O currículo de Elio de Angelis nos mostra que ele disputou 108 corridas, vencendo duas, com três pole positions, nove pódios, 43 resultados entre os seis primeiros colocados, 122 pontos somados, 28 voltas na liderança e um total de 4.753 voltas percorridas, o equivalente a 22.053 km cumpridos em quase oito temporadas de Fórmula 1.

Comentários

  • Parabéns pela matéria,mas só adicionaria uma coisa:

    nos testes em Paul Ricard,a Brabham tinha escalado Riccardo Patrese pra fazer os testes,mas de Angelis pediu pra substituí-lo no primeiro dia,justamente na seesão em que morreu.

    • outra coisa: Alan Jones,Alain Prost e Nigel Mansell foram quem ajudaram ou tentaram ajudar de Angelis em seu resgate,e só depois chegou um fiscal(vestindo shorts e camiseta) com um extintor,as ao invés de jogá-lo no motor,jogou o pó quimico no cockpit.

      de Angelis também sofreu graves lesões cerebrais,que também ajudaram a leva-lo ao óbito.

      e a vaga deixada por ele na Brabham,foi preenchida por Derek Warwick,que ironicamente quase o substituiu na Lotus no fim de 85,e acabou não acontecendo graças ao famoso episódio do veto de Senna.

      Dizem que Ecclestone só escolheu Warwick,porque foi o único que não ligou pra ele se oferecendo pra pilotar,imediatamente após a morte de Elio.

  • Vi uma foto certa vez, não sei onde, escrito em um boxe, acho que na época que ele andava de Lotus: “where is Elio? drinking? smoking? No, Elio….. não lembro o resto. O comentário é que os mecânicos haviam escrito aquilo sobre o comportamento de Elio. Alguém sabe disso?

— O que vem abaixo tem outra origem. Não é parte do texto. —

Lemma float_of_int_small z :
  (Z.abs z < int_too_large)%Z -> float_of_int z = Ok (Z2float z).
Proof.
  intros H. unfold float_of_int.
  destruct (is_infinity (Z2float z)) eqn:I; [exfalso | reflexivity].
  assert (E : float_of_int z = Err OverflowError) by (unfold float_of_int; now rewrite I).
  apply float_of_int_overflow in E. lia.
Qed.

(** *** An int divided by one *)

(** A positive integer [m] written at an exponent [e <= 0] that is not
    above its canonical one rounds to the same float whatever [e] is. *)
Lemma round_model_int s m e :
  0 < m -> -1074 <= e <= 0 -> e <= fexp prec emax (Zdigits2 m) ->
  round_model s (4 * (m * 2 ^ (- e))) e
  = finish s (rne (code_at 1074 (m * 2 ^ 1074) 1 (fexp prec emax (Zdigits2 m))))
           (fexp prec emax (Zdigits2 m)).
Proof.
  intros Hm He Hf.
  assert (P : 0 < 2 ^ (- e)) by (apply Z.pow_pos_nonneg; lia).
  set (c := 4 * (m * 2 ^ (- e))).
  assert (Hc4 : c / 4 = m * 2 ^ (- e)) by (unfold c; rewrite Z.mul_comm, Z.div_mul; lia).
  assert (Hce : cexp c e = fexp prec emax (Zdigits2 m)).
  { unfold cexp. rewrite Hc4, Zdigits2_mul_pow2 by lia. f_equal. lia. }
  assert (L : located c e) by (split; [unfold c; nia | rewrite Hce; exact Hf]).
  rewrite round_model_finish by exact L. rewrite Hce. f_equal. f_equal.
  unfold ccode. rewrite Hce.
  assert (Ec : c = code_at 1074 (m * 2 ^ 1074) 1 e).
  { replace (m * 2 ^ 1074) with ((m * 2 ^ (- e)) * 2 ^ (e + 1074)).
    - rewrite code_at_exact by lia. reflexivity.
    - rewrite <- Z.mul_assoc, <- (Z.pow_add_r 2 (- e) (e + 1074)) by lia.
      do 2 f_equal. lia. }
  rewrite Ec, code_at_shift by lia. f_equal. lia.
Qed.

(** [long_true_divide] by one is the conversion to a float. *)
Lemma Zdiv2float_one z : Zdiv2float z 1 = Z2float z.
Proof.
  assert (R : forall s p,
             (let '(q, e, l) := SFdiv_core_binary prec emax (Z.pos p) 0 1 0 in
              SF2Prim (binary_round_aux prec emax s q e l))
             = SF2Prim (binary_round prec emax s p 0)).
  { intros s p.
    destruct (SFdiv_core_binary_code (Z.pos p) 0 1 0 ltac:(lia) ltac:(lia))
      as (q & l & Eq & Hq & Hc & L).
    rewrite Eq. cbv iota beta. f_equal.
    rewrite binary_round_aux_model by exact Hq. rewrite Hc.
    destruct (binary_round_model s p 0) as (E & _). rewrite E.
    change (Zdigits2 1) with 1.
    set (e1 := Z.min (fexp prec emax (Zdigits2 (Z.pos p) + 0 - (1 + 0))) (0 - 0)).
    set (e2 := Z.min 0 (fexp prec emax (Zdigits2 (Z.pos p) + 0))).
    assert (D : 0 < Zdigits2 (Z.pos p))
      by (destruct (Zdigits2_bounds (Z.pos p) ltac:(lia)); lia).
    assert (B1 : -1074 <= e1 <= 0 /\ e1 <= fexp prec emax (Zdigits2 (Z.pos p)))
      by (unfold e1; rewrite !fexp_eq; lia).
    assert (B2 : -1074 <= e2 <= 0 /\ e2 <= fexp prec emax (Zdigits2 (Z.pos p)))
      by (unfold e2; rewrite !fexp_eq; lia).
    replace (sfloor (2 * (Z.pos p * 2 ^ (0 - 0 - e1))) 1)
      with (4 * (Z.pos p * 2 ^ (- e1))).
    - replace (0 - e2) with (- e2) by lia.
      rewrite !round_model_int by lia. reflexivity.
    - replace (0 - 0 - e1) with (- e1) by lia.
      rewrite <- (Z.mul_1_r (2 * (Z.pos p * 2 ^ (- e1)))) at 1.
      rewrite sfloor_exact by lia. ring. }
  unfold Zdiv2float, Z2float.
  destruct z as [| p | p]; cbn [Z.abs Z.ltb Z.compare xorb binary_normalize].
  - reflexivity.
  - apply R.
  - apply R.
Qed.
Local Open Scope py_scope.

(** ** Computations *)

Lemma answer_bind {A B} (o : oracle) (c : libm A) (k : A -> libm B) :
  answer o (libm_bind c k) = answer o (k (answer o c)).
Proof.
  induction c as [a | f args k' IH]; simpl; [reflexivity | apply IH].
Qed.

Lemma all_leaves_answer {A} (P : A -> Prop) (o : oracle) (c : libm A) :
  all_leaves P c -> P (answer o c).
Proof.
  induction c as [a | f args k IH]; simpl; intros H; [exact H | apply IH, H].
Qed.

Lemma all_leaves_bind {A B} (P : A -> Prop) (Q : B -> Prop)
      (c : libm A) (k : A -> libm B) :
  all_leaves P c ->
  (forall a, P a -> all_leaves Q (k a)) ->
  all_leaves Q (libm_bind c k).
Proof.
  intros Hc Hk. induction c as [a | f args k' IH]; simpl in *.
  - apply Hk, Hc.
  - intros r. apply IH, Hc.
Qed.

Lemma all_leaves_impl {A} (P Q : A -> Prop) (c : libm A) :
  (forall a, P a -> Q a) -> all_leaves P c -> all_leaves Q c.
Proof.
  intros HPQ. induction c as [a | f args k IH]; simpl; intros H.
  - apply HPQ, H.
  - intros r. apply IH, H.
Qed.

  • Excelente piloto y persona Elio; lo recuerdo con mucho cariño de sus años con Chevrón en F3 y F2 (1977 y 1978), y con el DN9B de Shadow en 1979.
    ¡Maldito Brabham!
    Abrazos!

  • Pessoa muito educada e sedutora, além de ótimo piloto, este foi um dos motivos que ele era o n°1 da Lotus a família Chapman adorava ele. Mansell disse que nos seus 4 anos de convivência com De Angelis na Lotus todas as melhores peças e melhores mecânicos iam para o italiano e que ele era discriminado, aliás o Mansell sempre reclamou que durante toda a sua vida que sempre foi o n°2, exceto na Williams em 92/93 e disse que Senna quando assinou contrato com a Lotus que iria sofrer nas mãos de De Angelis. Não sei se é verdade, mas prefiro a explicação de Senna a Lotus não tinha estrutura para manter 2 grandes pilotos…o que ia para um faltava para outro. Em 1985 quando De Angelis era o n°1 Senna teve muita dificuldade, principalmente por causa do motor Renault EF15 de De Angelis que era superior ao EF4 de Senna, mas quando Senna virou o piloto n°1 a partir do GP da Áustria aí Senna começou a dominar o De Angelis…partindo do pressuposto de De Angelis vencia Mansell com o mesmo carro, acredito que De Angelis talvez fosse o melhor piloto italiano dos últimos 30 anos. Já pensou se a Ferrari em 1985 em vez de Michele Alboreto tivesse De Angelis, acredito que a Ferrari seria campeã. Coloco ele no nível de Berger, Boutsen, Mansell e Hill.